[Stored items]
________________

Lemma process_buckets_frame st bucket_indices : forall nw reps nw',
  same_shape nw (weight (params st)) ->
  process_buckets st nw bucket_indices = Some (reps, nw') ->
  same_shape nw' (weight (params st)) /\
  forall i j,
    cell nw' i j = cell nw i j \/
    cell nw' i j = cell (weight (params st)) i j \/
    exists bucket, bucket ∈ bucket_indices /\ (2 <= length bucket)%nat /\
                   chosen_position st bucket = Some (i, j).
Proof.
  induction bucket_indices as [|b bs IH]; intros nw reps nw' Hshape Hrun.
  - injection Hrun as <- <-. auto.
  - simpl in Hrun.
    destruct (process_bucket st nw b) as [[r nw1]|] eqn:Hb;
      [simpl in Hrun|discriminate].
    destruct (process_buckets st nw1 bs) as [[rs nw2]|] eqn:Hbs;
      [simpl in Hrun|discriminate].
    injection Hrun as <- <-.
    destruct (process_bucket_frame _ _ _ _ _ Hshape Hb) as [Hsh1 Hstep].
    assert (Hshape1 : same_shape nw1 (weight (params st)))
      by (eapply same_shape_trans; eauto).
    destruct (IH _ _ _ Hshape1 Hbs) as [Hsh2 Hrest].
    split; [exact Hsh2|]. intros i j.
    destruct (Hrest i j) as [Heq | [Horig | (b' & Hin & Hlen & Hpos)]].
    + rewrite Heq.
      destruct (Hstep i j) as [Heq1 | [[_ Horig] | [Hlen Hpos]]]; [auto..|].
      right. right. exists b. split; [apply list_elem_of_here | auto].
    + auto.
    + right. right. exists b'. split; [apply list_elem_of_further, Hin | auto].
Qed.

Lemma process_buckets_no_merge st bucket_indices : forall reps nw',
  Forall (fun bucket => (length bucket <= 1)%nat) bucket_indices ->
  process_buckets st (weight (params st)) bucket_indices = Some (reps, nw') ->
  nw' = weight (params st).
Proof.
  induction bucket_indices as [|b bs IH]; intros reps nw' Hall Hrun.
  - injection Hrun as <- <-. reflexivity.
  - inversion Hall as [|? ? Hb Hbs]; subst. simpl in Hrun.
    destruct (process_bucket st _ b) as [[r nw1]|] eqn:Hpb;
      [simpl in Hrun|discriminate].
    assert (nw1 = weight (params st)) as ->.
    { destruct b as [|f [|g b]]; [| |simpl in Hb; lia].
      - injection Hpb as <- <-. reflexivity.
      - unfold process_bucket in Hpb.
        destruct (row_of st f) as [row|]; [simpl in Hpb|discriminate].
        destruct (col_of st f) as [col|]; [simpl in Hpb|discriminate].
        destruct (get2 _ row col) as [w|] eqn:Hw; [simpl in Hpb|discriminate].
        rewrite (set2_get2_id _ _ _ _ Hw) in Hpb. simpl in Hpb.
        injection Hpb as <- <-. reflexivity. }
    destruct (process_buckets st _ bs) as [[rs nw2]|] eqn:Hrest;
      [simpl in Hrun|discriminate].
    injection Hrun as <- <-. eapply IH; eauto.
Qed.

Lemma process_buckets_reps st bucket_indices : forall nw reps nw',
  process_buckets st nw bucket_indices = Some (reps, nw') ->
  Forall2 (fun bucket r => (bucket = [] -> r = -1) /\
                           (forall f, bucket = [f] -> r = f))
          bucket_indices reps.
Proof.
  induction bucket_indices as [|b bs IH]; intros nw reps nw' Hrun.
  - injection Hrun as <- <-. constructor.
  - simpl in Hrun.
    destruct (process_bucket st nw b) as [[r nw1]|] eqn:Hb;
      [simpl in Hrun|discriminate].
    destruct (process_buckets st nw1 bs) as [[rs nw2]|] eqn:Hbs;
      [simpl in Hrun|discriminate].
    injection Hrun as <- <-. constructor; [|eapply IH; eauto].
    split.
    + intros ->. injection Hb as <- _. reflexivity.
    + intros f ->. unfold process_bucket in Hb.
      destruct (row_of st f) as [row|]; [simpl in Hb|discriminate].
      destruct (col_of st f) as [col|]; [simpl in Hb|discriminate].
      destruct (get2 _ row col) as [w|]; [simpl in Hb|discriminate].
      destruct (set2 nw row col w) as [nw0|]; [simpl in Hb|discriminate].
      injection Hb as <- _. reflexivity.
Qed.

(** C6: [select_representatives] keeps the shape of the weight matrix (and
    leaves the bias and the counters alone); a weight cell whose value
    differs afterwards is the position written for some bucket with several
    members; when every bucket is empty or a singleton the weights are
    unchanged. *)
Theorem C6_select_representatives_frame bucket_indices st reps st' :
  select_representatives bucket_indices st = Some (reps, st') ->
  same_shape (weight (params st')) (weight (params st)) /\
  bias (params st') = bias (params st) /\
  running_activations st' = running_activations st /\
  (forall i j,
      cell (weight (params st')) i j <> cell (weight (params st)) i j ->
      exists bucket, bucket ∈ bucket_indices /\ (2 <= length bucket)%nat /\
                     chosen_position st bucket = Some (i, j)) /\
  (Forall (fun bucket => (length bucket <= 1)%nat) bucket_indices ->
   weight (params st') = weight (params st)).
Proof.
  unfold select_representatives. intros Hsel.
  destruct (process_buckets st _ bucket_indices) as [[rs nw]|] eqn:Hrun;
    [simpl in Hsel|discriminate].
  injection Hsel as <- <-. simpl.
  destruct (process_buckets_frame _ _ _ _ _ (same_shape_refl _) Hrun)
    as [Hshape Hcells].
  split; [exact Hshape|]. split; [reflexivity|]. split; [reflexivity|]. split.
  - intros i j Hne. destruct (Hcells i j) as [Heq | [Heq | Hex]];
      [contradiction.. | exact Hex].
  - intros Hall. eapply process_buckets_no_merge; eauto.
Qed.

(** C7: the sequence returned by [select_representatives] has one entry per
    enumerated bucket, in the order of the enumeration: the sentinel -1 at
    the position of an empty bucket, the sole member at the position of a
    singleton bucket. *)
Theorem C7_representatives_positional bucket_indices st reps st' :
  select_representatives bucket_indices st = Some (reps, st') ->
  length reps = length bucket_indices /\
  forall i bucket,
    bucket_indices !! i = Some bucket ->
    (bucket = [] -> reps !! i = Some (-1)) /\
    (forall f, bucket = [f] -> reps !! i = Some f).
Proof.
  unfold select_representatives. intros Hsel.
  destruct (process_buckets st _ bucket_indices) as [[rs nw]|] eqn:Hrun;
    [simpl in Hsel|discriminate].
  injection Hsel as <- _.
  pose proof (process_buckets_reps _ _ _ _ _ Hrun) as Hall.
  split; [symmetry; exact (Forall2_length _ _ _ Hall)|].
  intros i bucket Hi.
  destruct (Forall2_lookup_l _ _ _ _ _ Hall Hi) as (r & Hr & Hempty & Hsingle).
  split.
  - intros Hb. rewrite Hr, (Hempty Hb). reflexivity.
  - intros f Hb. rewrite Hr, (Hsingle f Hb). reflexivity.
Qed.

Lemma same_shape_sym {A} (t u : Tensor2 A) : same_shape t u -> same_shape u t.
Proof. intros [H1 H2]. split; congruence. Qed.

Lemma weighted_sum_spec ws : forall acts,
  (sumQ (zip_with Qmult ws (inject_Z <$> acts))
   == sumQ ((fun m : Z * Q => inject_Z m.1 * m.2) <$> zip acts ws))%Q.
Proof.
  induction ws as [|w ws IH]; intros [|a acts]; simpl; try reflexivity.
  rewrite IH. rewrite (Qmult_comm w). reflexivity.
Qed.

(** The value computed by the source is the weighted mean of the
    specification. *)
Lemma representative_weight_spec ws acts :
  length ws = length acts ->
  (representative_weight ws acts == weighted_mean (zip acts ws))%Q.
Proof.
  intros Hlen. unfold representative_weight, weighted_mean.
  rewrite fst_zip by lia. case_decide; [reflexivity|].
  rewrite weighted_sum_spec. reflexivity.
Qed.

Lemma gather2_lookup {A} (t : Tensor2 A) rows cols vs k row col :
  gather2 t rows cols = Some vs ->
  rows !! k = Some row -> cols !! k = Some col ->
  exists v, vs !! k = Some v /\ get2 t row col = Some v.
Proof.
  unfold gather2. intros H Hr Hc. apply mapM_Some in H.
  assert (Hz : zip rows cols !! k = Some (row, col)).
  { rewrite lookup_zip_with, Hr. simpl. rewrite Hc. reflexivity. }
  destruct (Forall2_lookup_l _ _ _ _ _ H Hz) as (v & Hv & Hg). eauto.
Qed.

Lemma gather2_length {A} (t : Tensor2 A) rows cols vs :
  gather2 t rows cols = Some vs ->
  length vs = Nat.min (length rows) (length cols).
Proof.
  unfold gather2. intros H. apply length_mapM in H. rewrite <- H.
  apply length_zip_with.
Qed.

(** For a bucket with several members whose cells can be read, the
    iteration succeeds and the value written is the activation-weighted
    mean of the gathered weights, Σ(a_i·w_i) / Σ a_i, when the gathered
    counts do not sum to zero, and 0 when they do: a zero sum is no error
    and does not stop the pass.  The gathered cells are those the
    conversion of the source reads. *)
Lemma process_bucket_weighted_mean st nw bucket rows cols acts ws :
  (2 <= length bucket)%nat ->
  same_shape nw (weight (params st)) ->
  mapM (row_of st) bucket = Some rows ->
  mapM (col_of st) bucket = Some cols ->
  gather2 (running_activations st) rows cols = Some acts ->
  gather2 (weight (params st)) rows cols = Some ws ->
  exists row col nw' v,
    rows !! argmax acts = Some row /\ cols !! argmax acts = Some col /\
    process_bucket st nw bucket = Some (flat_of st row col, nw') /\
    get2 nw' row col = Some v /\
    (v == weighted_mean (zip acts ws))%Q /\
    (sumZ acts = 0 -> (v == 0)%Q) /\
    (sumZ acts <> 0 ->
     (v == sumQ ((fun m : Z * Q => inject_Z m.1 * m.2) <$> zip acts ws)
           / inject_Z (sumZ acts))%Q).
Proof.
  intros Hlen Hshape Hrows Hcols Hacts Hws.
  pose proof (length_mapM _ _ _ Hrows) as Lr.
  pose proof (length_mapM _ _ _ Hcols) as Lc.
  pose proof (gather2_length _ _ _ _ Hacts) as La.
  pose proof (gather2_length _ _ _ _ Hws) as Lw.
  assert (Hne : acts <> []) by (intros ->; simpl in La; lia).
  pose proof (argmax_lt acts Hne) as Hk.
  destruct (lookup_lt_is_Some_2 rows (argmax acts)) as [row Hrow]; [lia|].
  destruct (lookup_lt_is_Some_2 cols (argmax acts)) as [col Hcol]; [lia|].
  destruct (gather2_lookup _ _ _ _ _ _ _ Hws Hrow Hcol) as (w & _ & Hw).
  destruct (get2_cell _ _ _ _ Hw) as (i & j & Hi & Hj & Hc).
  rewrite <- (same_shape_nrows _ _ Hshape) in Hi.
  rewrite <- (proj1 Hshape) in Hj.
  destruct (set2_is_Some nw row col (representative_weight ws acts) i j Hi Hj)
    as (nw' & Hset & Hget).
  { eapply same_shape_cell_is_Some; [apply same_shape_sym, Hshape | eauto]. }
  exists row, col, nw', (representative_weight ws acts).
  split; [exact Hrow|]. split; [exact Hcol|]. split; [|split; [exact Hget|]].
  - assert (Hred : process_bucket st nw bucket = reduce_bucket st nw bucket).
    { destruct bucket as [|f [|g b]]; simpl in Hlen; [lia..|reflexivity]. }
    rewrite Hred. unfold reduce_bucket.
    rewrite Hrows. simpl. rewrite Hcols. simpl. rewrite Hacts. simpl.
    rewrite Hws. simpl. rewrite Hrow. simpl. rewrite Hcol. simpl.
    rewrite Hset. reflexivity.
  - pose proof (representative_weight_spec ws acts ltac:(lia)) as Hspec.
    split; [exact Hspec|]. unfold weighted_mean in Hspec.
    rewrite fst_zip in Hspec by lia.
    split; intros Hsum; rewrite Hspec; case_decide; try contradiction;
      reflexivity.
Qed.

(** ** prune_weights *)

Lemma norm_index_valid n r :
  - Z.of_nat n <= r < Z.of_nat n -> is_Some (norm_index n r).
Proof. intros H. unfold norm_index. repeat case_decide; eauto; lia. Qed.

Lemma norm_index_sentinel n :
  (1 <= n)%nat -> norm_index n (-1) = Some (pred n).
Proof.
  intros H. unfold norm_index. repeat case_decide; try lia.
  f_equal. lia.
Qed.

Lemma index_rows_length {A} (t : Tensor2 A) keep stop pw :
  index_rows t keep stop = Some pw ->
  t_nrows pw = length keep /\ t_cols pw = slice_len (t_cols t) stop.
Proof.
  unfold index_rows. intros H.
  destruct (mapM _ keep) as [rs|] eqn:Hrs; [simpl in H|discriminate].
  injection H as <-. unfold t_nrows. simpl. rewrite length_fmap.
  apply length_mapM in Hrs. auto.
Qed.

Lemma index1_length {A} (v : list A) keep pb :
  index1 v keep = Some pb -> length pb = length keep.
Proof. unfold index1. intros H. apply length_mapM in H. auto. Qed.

________________

The expected output is every line of the records in which the string "Hcells" appears.

    as [Hshape Hcells].
  - intros i j Hne. destruct (Hcells i j) as [Heq | [Heq | Hex]];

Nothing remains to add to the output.